Thanatos wrote: Among the anime/manga fans, cels collectors are very marginal, compared to figures collectors for example. It's not a very well-known sector (or I don't think so to be exact) and it's very costly.
I would agree heartily to the first. I went to AnimeNext for three years, presenting regularly on cel collecting, before meeting even one other collector (besides Starfighter, whom I roped into presenting with me). It does seem to be a very fringy area of interest. I'd guess, however, that there is a somewhat larger circle of American animation art collectors, especially of Disney and classic Warner Brothers art. Part of this is reflected by the greater number of online sites offering such art, and the relatively higher prices it commands.
I'd differ on the last point. Compared to high-end resin-cast figures, animation art is not very costly, at least not for most series or movies. That is one of the things that attracted me and kept me in the field. Why should I pay perhaps a hundred dollars or more for one of a couple hundred (for a limited edition) examples of a plastic image of a character or mecha, when for the same money I could get "the" image that was actually used to make a critical episode of a series or movie I admire?
For what it's worth, about a year ago I did a bean-count of Beta participants. At that time, 970 persons had registered on the site from its origins in 2002 to 2011, and during a given ten-day period I found that 108 members visited the site at least once.
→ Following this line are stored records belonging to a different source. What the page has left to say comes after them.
(* ===== verification/NetworkSpec.v ===== *)
(** What single operations of the network object do, over the definitions of
    [Network], and examples of its runs. *)
From stdpp Require Import functions.
From S2P Require Import Prelude Extern Chain Sandbox Cache Wire Behaviour Muxer Topic TopicProps TopicCommands Network NetworkProps.

Section network.
Context `{!MultihashCrate, !Libp2p, !Rand, !HashOrder PeerId, !HashOrder Multiaddr,
  !HashOrder Protocol, !HashOrder rstring, !Rmp (rstring * Action)}.
Context (prof : Profile).
Implicit Types (self : Network).

(** An event for a topic changes the topics and the channel only. *)
Lemma topic_event_rest now n e self self' :
  topic_event prof now n e self = Some self' →
  muxer self' = muxer self ∧ history self' = history self ∧ runloop self' = runloop self ∧
  (∀ n', joined self n' → joined self' n').
Proof.
  unfold topic_event. intros (t & Ht & (t' & _ & [= <-])%bind_Some)%bind_Some.
  split; [done|]. split; [done|]. split; [done|]. intros n'. unfold joined. simpl.
  destruct (decide (n = n')) as [<-|Hne]; [rewrite lookup_insert_eq; by eexists|by rewrite lookup_insert_ne].
Qed.

(** ** Messages *)

(** The hash under which a message is remembered. *)
Definition hash_of (msg : Message) : Multihash := (message_hash msg).1.
Definition seen (now : Instant) (msg : Message) self : bool :=
  match history self with Some h => es_contains now h (hash_of msg) | None => false end.
(** The network and the message after the lookup in the history. *)
Definition noted (now : Instant) (msg : Message) self : Network :=
  match history self with
  | Some h => with_history (Some (es_insert now h (hash_of msg)).2) self
  | None => self
  end.
Definition hashed (msg : Message) self : Message :=
  match history self with Some _ => (message_hash msg).2 | None => msg end.

Lemma deduplicate_eq now msg self :
  deduplicate now msg self = (seen now msg self, hashed msg self, noted now msg self).
Proof.
  unfold deduplicate, seen, hashed, noted, hash_of. destruct (history self) as [h|]; [|done].
  by destruct (message_hash msg) as [hash msg'].
Qed.

Lemma noted_rest now msg self :
  topics (noted now msg self) = topics self ∧ muxer (noted now msg self) = muxer self ∧
  runloop (noted now msg self) = runloop self ∧ commands (noted now msg self) = commands self.
Proof. unfold noted. by destruct (history self). Qed.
Considering that many people who registered visited only once before deciding that it was not their bag, that was a pretty healthy ratio. Still, it suggests that the total number of animation art collectors, lurkers, hoarders, souvenir-buyers, as well as hard-bitten enthusiasts like ourselves is probably numbered in the low thousands rather than the millions.
Which is nice when a really nice item is up FA and I'm patiently auction-sitting and counting down the seconds before unloading my bid.